[DATASET CONTENT — start]

(* ===== verification/EffectTypes.v ===== *)
(** * Effect lane entries (packages/core/src/effects/types.ts)

    An effect is a send to an outside provider that must happen once.  Its facts
    are journaled as decision entries with a [decisionType]; this file reads
    them, fail closed: a lane entry whose payload does not validate is malformed
    and takes part in nothing.

    Members the reader does not validate stay unchecked JSON. *)
From S2P Require Import Prelude Json Entries.

Inductive EffectCapabilityRow := row_idempotency_key | row_lookup | row_neither.
Inductive EffectClass := monetary | signing | case_.
Inductive EffectTerminalState :=
  | confirmed | quarantined | cancelled_before_dispatch | compensated | refused.
Inductive AttemptOutcome := accepted | failed | unknown.
Inductive Verification := verified | unverified.
Inductive ProbeKind := probe_lookup | probe_close_acceptance.

#[global] Instance EffectTerminalState_eq_dec : EqDecision EffectTerminalState.
Proof. solve_decision. Defined.
#[global] Instance AttemptOutcome_eq_dec : EqDecision AttemptOutcome.
Proof. solve_decision. Defined.
#[global] Instance Verification_eq_dec : EqDecision Verification.
Proof. solve_decision. Defined.

Record EffectBudgets := mkBudgets {
  b_attempts : Z;
  b_lookups : Z;
  b_receiptWaitMs : json;
  b_authorizationWaitMs : option json;
  b_reconcileBy : string;
}.

Record IntentDecision := mkIntent {
  i_logicalKey : string;
  i_approvalRef : N;
  i_epochRef : N;
  i_effectClass : EffectClass;
  i_capabilityRow : EffectCapabilityRow;
  i_lookupQualification : option json;
  i_argumentsHash : string;
  i_artifactHash : option json;
  i_configFingerprint : option json;
  i_budgets : EffectBudgets;
  i_compensates : option N;
  i_successorOf : option N;
}.

Record ReceiptDecision := mkReceiptDecision {
  rc_verification : Verification;
  rc_transferId : option json;
  rc_amount : option json;
  rc_currency : option json;
  rc_documentHash : option json;
  rc_providerRef : option json;
  rc_timestamp : option json;
}.

(** [EffectLaneDecision], after [opId]. *)
Inductive EffectLaneDecision :=
  | effect_epoch (generation : string) (restorationGeneration : option Z)
  | effect_declared (logicalKey : string) (cls : EffectClass) (row : EffectCapabilityRow)
      (argumentsHash : string)
  | effect_intent (i : IntentDecision)
  | effect_attempt (intentRef : N) (ordinal : Z) (notAfter : string)
      (idempotencyKey transport : option json)
  | effect_outcome (intentRef attemptRef : N) (outcome : AttemptOutcome)
  | effect_receipt (intentRef : N) (r : ReceiptDecision)
  | effect_terminal (intentRef : option N) (logicalKey : option json)
      (terminal : EffectTerminalState) (reason causalRef : option json)
  | effect_incident (intentRef : N) (incident : string) (causalRef detail : option json)
  | effect_disposition (intentRef : N) (principal reason disposition : string)
      (causalRef : option json)
  | effect_probe (intentRef : N) (probe : ProbeKind) (found : bool) (acceptanceClosed : option json)
  | effect_reconciliation_complete (epochRef : N).

Inductive EffectLaneRead :=
  | NotLane
  | Lane (opId : string) (d : EffectLaneDecision)
  | Malformed (why : string).

(** ** Tests on unchecked members *)

(** [isNonEmptyString], [isSeq], [isPositiveInt], as partial reads. *)
Definition nonEmptyString (v : option json) : option string :=
  match v with Some (JStr s) => if decide (s = "") then None else Some s | _ => None end.

Definition readSeq (v : option json) : option N :=
  match v with Some (JNum n) => if (n <? 0)%Z then None else Some (Z.to_N n) | _ => None end.

Definition positiveInt (v : option json) : option Z :=
  match v with Some (JNum n) => if (0 <? n)%Z then Some n else None | _ => None end.

(** [Number.isInteger(v) && v >= 0]. *)
Definition nonNegativeInt (v : option json) : option Z :=
  match v with Some (JNum n) => if (n <? 0)%Z then None else Some n | _ => None end.

(** [typeof v === "number" && v >= 0]. *)
Definition nonNegativeNumber (v : option json) : option json :=
  match v with
  | Some (JNum n) => if (n <? 0)%Z then None else Some (JNum n)
  | Some (JFrac num den) => if (num <? 0)%Z then None else Some (JFrac num den)
  | _ => None
  end.

(** An optional member under a test: [None] of the outer option refuses. *)
Definition optional {A} (read : option json → option A) (v : option json) : option (option A) :=
  match v with None => Some None | Some _ => Some <$> read v end.

Definition isCapabilityRow (v : option json) : option EffectCapabilityRow :=
  if is_str v "idempotency-key" then Some row_idempotency_key
  else if is_str v "lookup" then Some row_lookup
  else if is_str v "neither" then Some row_neither else None.

Definition isEffectClass (v : option json) : option EffectClass :=
  if is_str v "monetary" then Some monetary
  else if is_str v "signing" then Some signing
  else if is_str v "case" then Some case_ else None.

Definition isTerminalState (v : option json) : option EffectTerminalState :=
  if is_str v "confirmed" then Some confirmed
  else if is_str v "quarantined" then Some quarantined
  else if is_str v "cancelled-before-dispatch" then Some cancelled_before_dispatch
  else if is_str v "compensated" then Some compensated
  else if is_str v "refused" then Some refused else None.

Definition readOutcome (v : option json) : option AttemptOutcome :=
  if is_str v "accepted" then Some accepted
  else if is_str v "failed" then Some failed
  else if is_str v "unknown" then Some unknown else None.

Definition readVerification (v : option json) : option Verification :=
  if is_str v "verified" then Some verified
  else if is_str v "unverified" then Some unverified else None.

Definition readProbe (v : option json) : option ProbeKind :=
  if is_str v "lookup" then Some probe_lookup
  else if is_str v "close-acceptance" then Some probe_close_acceptance else None.

Definition readBool (v : option json) : option bool :=
  match v with Some (JBool b) => Some b | _ => None end.

Definition isBudgets (v : option json) : option EffectBudgets :=
  r ← asRecord v;
  attempts ← positiveInt (prop r "attempts");
  lookups ← nonNegativeInt (prop r "lookups");
  receiptWait ← nonNegativeNumber (prop r "receiptWaitMs");
  authorizationWait ← optional nonNegativeNumber (prop r "authorizationWaitMs");
  reconcileBy ← nonEmptyString (prop r "reconcileBy");
  Some (mkBudgets attempts lookups receiptWait authorizationWait reconcileBy).

(** ** The payloads, one reader per [decisionType] *)

Definition malformed_if {A} (o : option A) (why : string) : result string A :=
  match o with Some a => Ok a | None => Err why end.

Definition read_epoch (r : record) : result string EffectLaneDecision :=
  generation ← malformed_if (nonEmptyString (prop r "generation"))
                 "effect_epoch requires a generation token";
  restoration ← malformed_if
                  (optional (fun v => match v with Some (JNum n) => Some n | _ => None end)
                     (prop r "restorationGeneration"))
                  "restorationGeneration must be an integer";
  Ok (effect_epoch generation restoration).

Definition read_declared (r : record) : result string EffectLaneDecision :=
  malformed_if
    (key ← nonEmptyString (prop r "logicalKey");
     cls ← isEffectClass (prop r "effectClass");
     row ← isCapabilityRow (prop r "capabilityRow");
     hash ← nonEmptyString (prop r "argumentsHash");
     Some (effect_declared key cls row hash))
    "effect_declared payload incomplete".

(** The [lookup] row names what earns it. *)
Definition qualified (row : EffectCapabilityRow) (q : option json) : bool :=
  match row with
  | row_lookup => is_str q "acceptance-closing" || is_str q "conditional-create"
  | _ => true
  end.

Definition read_intent (r : record) : result string EffectLaneDecision :=
  '(key, approvalRef, epochRef, cls, row, hash, budgets) ←
    malformed_if
      (key ← nonEmptyString (prop r "logicalKey");
       approvalRef ← readSeq (prop r "approvalRef");
       epochRef ← readSeq (prop r "epochRef");
       cls ← isEffectClass (prop r "effectClass");
       row ← isCapabilityRow (prop r "capabilityRow");
       hash ← nonEmptyString (prop r "argumentsHash");
       budgets ← isBudgets (prop r "budgets");
       Some (key, approvalRef, epochRef, cls, row, hash, budgets))
      "effect_intent payload incomplete";
  if negb (qualified row (prop r "lookupQualification")) then
    Err "the 'lookup' row requires a recorded qualification (RFC section 6)"
  else
    compensates ← malformed_if (optional readSeq (prop r "compensates")) "compensates must be a seq";
    successorOf ← malformed_if (optional readSeq (prop r "successorOf")) "successorOf must be a seq";
    Ok (effect_intent
          (mkIntent key approvalRef epochRef cls row (prop r "lookupQualification") hash
             (prop r "artifactHash") (prop r "configFingerprint") budgets compensates successorOf)).

Definition read_attempt (r : record) : result string EffectLaneDecision :=
  malformed_if
    (intentRef ← readSeq (prop r "intentRef");
     ordinal ← positiveInt (prop r "ordinal");
     notAfter ← nonEmptyString (prop r "notAfter");
     Some (effect_attempt intentRef ordinal notAfter (prop r "idempotencyKey") (prop r "transport")))
    "effect_attempt payload incomplete".

Definition read_outcome (r : record) : result string EffectLaneDecision :=
  malformed_if
    (intentRef ← readSeq (prop r "intentRef");
     attemptRef ← readSeq (prop r "attemptRef");
     outcome ← readOutcome (prop r "outcome");
     Some (effect_outcome intentRef attemptRef outcome))
    "effect_outcome payload incomplete".

Definition read_receipt (r : record) : result string EffectLaneDecision :=
  malformed_if
    (intentRef ← readSeq (prop r "intentRef");
     verification ← readVerification (prop r "verification");
     Some (effect_receipt intentRef
             (mkReceiptDecision verification (prop r "transferId") (prop r "amount")
                (prop r "currency") (prop r "documentHash") (prop r "providerRef")
                (prop r "timestamp"))))
    "effect_receipt payload incomplete".

(** A terminal without an intent is a standalone refusal or quarantine. *)
Definition standalone_terminal (terminal : EffectTerminalState) (key : option json) : bool :=
  match terminal with
  | refused | quarantined => bool_decide (is_Some (nonEmptyString key))
  | _ => false
  end.

Definition standalone_text : string :=
  "a terminal without intentRef must be a 'refused' or 'quarantined' record " +:+
  "naming logicalKey (the standalone give-up and the unreconstructable sweep row)".

Definition read_terminal (r : record) : result string EffectLaneDecision :=
  terminal ← malformed_if (isTerminalState (prop r "terminal"))
               "effect_terminal requires a terminal state";
  let made intentRef :=
    effect_terminal intentRef (prop r "logicalKey") terminal (prop r "reason") (prop r "causalRef") in
  match prop r "intentRef" with
  | None =>
      if standalone_terminal terminal (prop r "logicalKey") then Ok (made None)
      else Err standalone_text
  | Some _ =>
      intentRef ← malformed_if (readSeq (prop r "intentRef")) "intentRef must be a seq";
      Ok (made (Some intentRef))
  end.

Definition read_incident (r : record) : result string EffectLaneDecision :=
  malformed_if
    (intentRef ← readSeq (prop r "intentRef");
     incident ← nonEmptyString (prop r "incident");
     Some (effect_incident intentRef incident (prop r "causalRef") (prop r "detail")))
    "effect_incident payload incomplete".

Definition read_probe (r : record) : result string EffectLaneDecision :=
  malformed_if
    (intentRef ← readSeq (prop r "intentRef");
     probe ← readProbe (prop r "probe");
     found ← readBool (prop r "found");
     Some (effect_probe intentRef probe found (prop r "acceptanceClosed")))
    "effect_probe payload incomplete".

Definition read_reconciliation (r : record) : result string EffectLaneDecision :=
  malformed_if
    (epochRef ← readSeq (prop r "epochRef"); Some (effect_reconciliation_complete epochRef))
    "effect_reconciliation_complete requires epochRef".

Definition read_disposition (r : record) : result string EffectLaneDecision :=
  malformed_if
    (intentRef ← readSeq (prop r "intentRef");
     principal ← nonEmptyString (prop r "principal");
     reason ← nonEmptyString (prop r "reason");
     disposition ← nonEmptyString (prop r "disposition");
     Some (effect_disposition intentRef principal reason disposition (prop r "causalRef")))
    "effect_disposition payload incomplete".

(** [EFFECT_LANE_DECISION_TYPES], with the reader of each. *)
Definition lane_readers : list (string * (record → result string EffectLaneDecision)) :=
  [("effect_epoch", read_epoch); ("effect_declared", read_declared);
   ("effect_intent", read_intent); ("effect_attempt", read_attempt);
   ("effect_outcome", read_outcome); ("effect_receipt", read_receipt);
   ("effect_terminal", read_terminal); ("effect_incident", read_incident);
   ("effect_disposition", read_disposition); ("effect_probe", read_probe);
   ("effect_reconciliation_complete", read_reconciliation)].

Definition readEffectLaneDecision (entry : JournalEntry) : EffectLaneRead :=
  if decide (e_kind entry = KDecision) then
    let value := default [] (asRecord (e_value entry)) in
    match find_first (fun '(name, _) => is_str (prop value "decisionType") name) lane_readers with
    | None => NotLane
    | Some (_, reader) =>
        match nonEmptyString (prop value "opId") with
        | None => Malformed "missing opId"
        | Some opId => match reader value with Ok d => Lane opId d | Err why => Malformed why end
        end
    end
  else NotLane.

(** [readApprovalExpired] and [readApprovalRevoked], down to the target. *)
Definition readApprovalExpired (entry : JournalEntry) : option N :=
  if decide (e_kind entry = KDecision) then
    let value := default [] (asRecord (e_value entry)) in
    if is_str (prop value "decisionType") "approval_expired" then
      targetRef ← readSeq (prop value "targetRef");
      _ ← nonEmptyString (prop value "expiresAt");
      Some targetRef
    else None
  else None.

Definition readApprovalRevoked (entry : JournalEntry) : option N :=
  if decide (e_kind entry = KDecision) then
    let value := default [] (asRecord (e_value entry)) in
    if is_str (prop value "decisionType") "approval_revoked" then readSeq (prop value "targetRef")
    else None
  else None.

(** The key an approval licenses, from its own payload. *)
Definition approvalLicensedKey (entry : JournalEntry) : option string :=
  nonEmptyString (opt_prop (asRecord (e_value entry)) "effectLogicalKey").

(** [a === b] on unchecked members: equal primitives, or both absent; two
    objects of a journal are never the same object. *)
Definition strict_equal (a b : option json) : bool :=
  match a, b with
  | None, None => true
  | Some JNull, Some JNull => true
  | Some (JBool x), Some (JBool y) => Bool.eqb x y
  | Some (JNum x), Some (JNum y) => (x =? y)%Z
  | Some (JFrac x p), Some (JFrac y q) => (x * Zpos q =? y * Zpos p)%Z
  | Some (JStr x), Some (JStr y) => bool_decide (x = y)
  | _, _ => false
  end.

[DATASET CONTENT — finish]

- WHAT TO DO:
Search the entries for the word "global", then copy every line in which it is found.

- WRITTEN ANSWER:
#[global] Instance EffectTerminalState_eq_dec : EqDecision EffectTerminalState.
#[global] Instance AttemptOutcome_eq_dec : EqDecision AttemptOutcome.
#[global] Instance Verification_eq_dec : EqDecision Verification.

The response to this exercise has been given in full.